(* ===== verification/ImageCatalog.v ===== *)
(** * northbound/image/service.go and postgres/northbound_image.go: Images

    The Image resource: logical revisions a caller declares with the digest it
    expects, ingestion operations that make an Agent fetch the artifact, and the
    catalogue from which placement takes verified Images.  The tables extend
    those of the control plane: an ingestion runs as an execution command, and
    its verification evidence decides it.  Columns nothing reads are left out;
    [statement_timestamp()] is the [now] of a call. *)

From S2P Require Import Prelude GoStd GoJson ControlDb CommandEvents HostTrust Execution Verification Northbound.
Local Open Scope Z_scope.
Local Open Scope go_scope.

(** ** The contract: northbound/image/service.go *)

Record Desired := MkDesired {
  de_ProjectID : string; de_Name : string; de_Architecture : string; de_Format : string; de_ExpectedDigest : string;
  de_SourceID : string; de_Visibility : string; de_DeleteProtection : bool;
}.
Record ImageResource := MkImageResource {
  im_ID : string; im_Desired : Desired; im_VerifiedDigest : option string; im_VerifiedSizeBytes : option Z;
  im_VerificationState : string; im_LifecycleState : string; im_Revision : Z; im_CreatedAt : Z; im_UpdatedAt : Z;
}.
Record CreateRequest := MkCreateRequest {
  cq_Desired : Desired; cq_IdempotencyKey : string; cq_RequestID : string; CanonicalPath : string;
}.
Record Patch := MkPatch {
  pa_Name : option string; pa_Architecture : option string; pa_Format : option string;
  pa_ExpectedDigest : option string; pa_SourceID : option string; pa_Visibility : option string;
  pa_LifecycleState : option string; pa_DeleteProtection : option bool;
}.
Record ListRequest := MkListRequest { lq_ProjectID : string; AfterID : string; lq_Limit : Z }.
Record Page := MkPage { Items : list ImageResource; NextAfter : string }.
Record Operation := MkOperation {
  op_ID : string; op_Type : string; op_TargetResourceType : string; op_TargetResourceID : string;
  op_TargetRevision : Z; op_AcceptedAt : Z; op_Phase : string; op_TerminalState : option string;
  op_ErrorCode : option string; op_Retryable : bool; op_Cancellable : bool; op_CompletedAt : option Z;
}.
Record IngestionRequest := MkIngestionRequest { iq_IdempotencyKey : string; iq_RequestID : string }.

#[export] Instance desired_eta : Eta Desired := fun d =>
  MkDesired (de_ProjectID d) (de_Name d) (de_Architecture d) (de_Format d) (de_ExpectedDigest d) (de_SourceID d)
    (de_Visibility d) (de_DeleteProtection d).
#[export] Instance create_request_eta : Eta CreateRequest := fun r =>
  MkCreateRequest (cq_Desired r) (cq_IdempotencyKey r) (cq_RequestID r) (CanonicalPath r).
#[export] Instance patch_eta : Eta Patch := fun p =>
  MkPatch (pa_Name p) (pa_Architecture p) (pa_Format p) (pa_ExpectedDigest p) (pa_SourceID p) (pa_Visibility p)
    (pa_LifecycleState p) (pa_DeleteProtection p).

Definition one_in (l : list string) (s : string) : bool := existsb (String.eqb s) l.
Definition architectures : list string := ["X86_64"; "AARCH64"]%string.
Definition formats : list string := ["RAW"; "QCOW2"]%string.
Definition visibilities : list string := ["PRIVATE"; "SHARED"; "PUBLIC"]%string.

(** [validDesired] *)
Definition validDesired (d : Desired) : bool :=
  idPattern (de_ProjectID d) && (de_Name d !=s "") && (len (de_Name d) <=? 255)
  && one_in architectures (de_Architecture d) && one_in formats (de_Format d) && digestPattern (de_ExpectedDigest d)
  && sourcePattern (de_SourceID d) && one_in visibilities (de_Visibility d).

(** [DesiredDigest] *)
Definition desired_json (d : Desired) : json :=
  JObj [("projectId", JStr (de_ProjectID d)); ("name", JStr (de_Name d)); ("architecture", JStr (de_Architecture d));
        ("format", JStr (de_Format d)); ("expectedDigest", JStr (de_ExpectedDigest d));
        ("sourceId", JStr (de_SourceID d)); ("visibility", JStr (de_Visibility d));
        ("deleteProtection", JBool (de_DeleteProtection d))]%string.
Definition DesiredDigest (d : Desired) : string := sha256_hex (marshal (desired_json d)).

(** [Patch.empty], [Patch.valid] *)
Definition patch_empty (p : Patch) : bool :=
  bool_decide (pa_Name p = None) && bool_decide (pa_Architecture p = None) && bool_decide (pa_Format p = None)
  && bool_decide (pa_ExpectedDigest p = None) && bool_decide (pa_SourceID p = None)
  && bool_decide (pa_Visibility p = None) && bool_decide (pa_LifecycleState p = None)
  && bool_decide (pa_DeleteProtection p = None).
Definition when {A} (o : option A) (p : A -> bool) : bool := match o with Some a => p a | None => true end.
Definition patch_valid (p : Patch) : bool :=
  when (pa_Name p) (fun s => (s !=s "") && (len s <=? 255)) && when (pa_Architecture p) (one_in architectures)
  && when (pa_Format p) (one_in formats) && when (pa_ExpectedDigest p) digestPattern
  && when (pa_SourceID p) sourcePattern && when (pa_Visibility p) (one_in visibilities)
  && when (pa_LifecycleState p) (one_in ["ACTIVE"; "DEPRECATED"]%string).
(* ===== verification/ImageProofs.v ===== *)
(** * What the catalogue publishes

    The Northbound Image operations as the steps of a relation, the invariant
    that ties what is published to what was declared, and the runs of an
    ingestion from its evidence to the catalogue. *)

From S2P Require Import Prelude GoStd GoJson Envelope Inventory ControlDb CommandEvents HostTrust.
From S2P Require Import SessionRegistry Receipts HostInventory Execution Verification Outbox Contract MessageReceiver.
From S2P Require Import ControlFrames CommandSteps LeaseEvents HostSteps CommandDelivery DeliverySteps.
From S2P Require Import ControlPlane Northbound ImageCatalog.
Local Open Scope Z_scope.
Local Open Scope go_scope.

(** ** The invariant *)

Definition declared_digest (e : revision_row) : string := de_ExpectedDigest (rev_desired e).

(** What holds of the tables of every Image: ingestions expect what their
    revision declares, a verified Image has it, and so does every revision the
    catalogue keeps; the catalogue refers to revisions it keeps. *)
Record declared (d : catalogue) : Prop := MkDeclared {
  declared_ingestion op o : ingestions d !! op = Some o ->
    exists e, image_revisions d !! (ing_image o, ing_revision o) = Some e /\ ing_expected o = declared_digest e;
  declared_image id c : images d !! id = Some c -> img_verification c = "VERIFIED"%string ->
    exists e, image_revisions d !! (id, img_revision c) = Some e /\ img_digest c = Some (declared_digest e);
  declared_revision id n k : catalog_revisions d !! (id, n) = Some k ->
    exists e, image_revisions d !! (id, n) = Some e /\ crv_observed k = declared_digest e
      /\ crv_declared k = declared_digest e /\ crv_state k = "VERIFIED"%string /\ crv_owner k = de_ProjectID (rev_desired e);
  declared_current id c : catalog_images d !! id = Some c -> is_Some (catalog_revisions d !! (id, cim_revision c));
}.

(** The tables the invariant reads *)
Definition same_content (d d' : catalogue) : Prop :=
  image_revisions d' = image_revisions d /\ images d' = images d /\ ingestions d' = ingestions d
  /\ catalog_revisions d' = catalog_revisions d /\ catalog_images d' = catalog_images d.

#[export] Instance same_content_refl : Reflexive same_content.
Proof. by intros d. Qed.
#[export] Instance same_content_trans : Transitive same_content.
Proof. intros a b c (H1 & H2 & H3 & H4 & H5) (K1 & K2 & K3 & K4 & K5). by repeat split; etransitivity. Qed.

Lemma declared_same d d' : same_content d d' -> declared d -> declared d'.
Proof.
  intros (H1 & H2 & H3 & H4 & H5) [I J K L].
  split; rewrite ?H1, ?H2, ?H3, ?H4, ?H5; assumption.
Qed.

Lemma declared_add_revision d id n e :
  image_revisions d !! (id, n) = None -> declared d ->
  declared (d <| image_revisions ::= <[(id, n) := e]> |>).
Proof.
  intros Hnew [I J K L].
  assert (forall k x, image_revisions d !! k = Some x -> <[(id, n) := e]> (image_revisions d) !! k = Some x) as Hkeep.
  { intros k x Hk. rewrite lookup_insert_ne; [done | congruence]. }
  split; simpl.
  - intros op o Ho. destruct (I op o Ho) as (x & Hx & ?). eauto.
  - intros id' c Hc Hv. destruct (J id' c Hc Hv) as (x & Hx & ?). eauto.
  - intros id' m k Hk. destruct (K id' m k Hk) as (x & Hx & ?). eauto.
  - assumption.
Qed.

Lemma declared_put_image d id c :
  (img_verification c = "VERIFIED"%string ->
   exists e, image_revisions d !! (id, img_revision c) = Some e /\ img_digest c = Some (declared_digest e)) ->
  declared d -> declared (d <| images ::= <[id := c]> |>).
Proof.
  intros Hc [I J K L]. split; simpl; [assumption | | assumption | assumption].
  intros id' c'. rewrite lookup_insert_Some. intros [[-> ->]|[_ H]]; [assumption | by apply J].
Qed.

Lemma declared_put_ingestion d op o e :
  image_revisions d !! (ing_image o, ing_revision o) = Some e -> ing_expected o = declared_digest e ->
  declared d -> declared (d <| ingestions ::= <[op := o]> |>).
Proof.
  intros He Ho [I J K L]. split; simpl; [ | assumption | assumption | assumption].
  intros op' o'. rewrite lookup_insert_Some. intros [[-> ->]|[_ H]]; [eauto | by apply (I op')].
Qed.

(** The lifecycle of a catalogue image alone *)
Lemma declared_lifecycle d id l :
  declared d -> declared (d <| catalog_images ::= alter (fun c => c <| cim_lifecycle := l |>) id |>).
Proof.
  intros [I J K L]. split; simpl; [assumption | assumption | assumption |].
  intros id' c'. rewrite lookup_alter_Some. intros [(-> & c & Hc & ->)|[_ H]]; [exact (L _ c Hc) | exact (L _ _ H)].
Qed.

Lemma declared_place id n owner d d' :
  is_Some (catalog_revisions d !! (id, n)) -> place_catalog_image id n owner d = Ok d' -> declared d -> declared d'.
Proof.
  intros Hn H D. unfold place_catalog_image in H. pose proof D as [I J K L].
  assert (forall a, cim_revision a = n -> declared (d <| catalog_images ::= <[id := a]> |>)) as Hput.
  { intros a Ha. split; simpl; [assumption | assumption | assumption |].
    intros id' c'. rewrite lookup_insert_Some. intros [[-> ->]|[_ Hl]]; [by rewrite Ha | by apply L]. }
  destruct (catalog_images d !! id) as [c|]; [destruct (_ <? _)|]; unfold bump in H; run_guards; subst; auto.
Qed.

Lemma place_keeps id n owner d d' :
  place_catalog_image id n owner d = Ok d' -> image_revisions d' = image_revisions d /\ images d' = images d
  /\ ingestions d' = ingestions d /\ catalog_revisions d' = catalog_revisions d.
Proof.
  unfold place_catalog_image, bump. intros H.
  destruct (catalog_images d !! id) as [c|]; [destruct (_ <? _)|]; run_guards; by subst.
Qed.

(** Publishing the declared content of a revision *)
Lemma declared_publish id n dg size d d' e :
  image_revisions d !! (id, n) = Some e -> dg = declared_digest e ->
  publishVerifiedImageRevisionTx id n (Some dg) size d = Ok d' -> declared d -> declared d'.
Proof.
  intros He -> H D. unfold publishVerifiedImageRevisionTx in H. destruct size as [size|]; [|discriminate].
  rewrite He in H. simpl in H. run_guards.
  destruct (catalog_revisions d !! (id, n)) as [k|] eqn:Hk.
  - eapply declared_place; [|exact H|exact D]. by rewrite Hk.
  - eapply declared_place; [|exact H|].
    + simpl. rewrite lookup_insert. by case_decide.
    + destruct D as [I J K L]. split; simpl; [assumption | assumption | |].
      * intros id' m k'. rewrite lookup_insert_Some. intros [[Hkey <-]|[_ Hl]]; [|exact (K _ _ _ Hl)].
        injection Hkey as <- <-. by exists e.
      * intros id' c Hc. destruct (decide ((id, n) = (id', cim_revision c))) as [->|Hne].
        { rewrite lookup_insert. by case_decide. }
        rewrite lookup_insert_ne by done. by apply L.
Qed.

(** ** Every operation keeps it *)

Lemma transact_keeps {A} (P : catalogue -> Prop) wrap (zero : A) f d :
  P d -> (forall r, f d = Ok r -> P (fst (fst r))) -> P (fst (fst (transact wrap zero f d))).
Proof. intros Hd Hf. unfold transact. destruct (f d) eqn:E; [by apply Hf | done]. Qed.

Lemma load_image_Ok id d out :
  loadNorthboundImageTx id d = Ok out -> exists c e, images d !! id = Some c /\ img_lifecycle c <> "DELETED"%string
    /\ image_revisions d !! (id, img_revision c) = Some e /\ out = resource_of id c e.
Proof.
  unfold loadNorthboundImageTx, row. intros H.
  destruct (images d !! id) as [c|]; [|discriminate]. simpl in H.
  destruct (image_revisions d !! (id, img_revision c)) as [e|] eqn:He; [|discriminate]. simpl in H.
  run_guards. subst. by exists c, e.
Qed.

__WHAT IS BEING ASKED__:
Word for word, restate the lines of the listing above starting at the line with "Lemma declared_add_revision d" and ending at the line with "intros Hc [I", and nothing outside them.

__RESPONSE__:
Lemma declared_add_revision d id n e :
  image_revisions d !! (id, n) = None -> declared d ->
  declared (d <| image_revisions ::= <[(id, n) := e]> |>).
Proof.
  intros Hnew [I J K L].
  assert (forall k x, image_revisions d !! k = Some x -> <[(id, n) := e]> (image_revisions d) !! k = Some x) as Hkeep.
  { intros k x Hk. rewrite lookup_insert_ne; [done | congruence]. }
  split; simpl.
  - intros op o Ho. destruct (I op o Ho) as (x & Hx & ?). eauto.
  - intros id' c Hc Hv. destruct (J id' c Hc Hv) as (x & Hx & ?). eauto.
  - intros id' m k Hk. destruct (K id' m k Hk) as (x & Hx & ?). eauto.
  - assumption.
Qed.

Lemma declared_put_image d id c :
  (img_verification c = "VERIFIED"%string ->
   exists e, image_revisions d !! (id, img_revision c) = Some e /\ img_digest c = Some (declared_digest e)) ->
  declared d -> declared (d <| images ::= <[id := c]> |>).
Proof.
  intros Hc [I J K L]. split; simpl; [assumption | | assumption | assumption].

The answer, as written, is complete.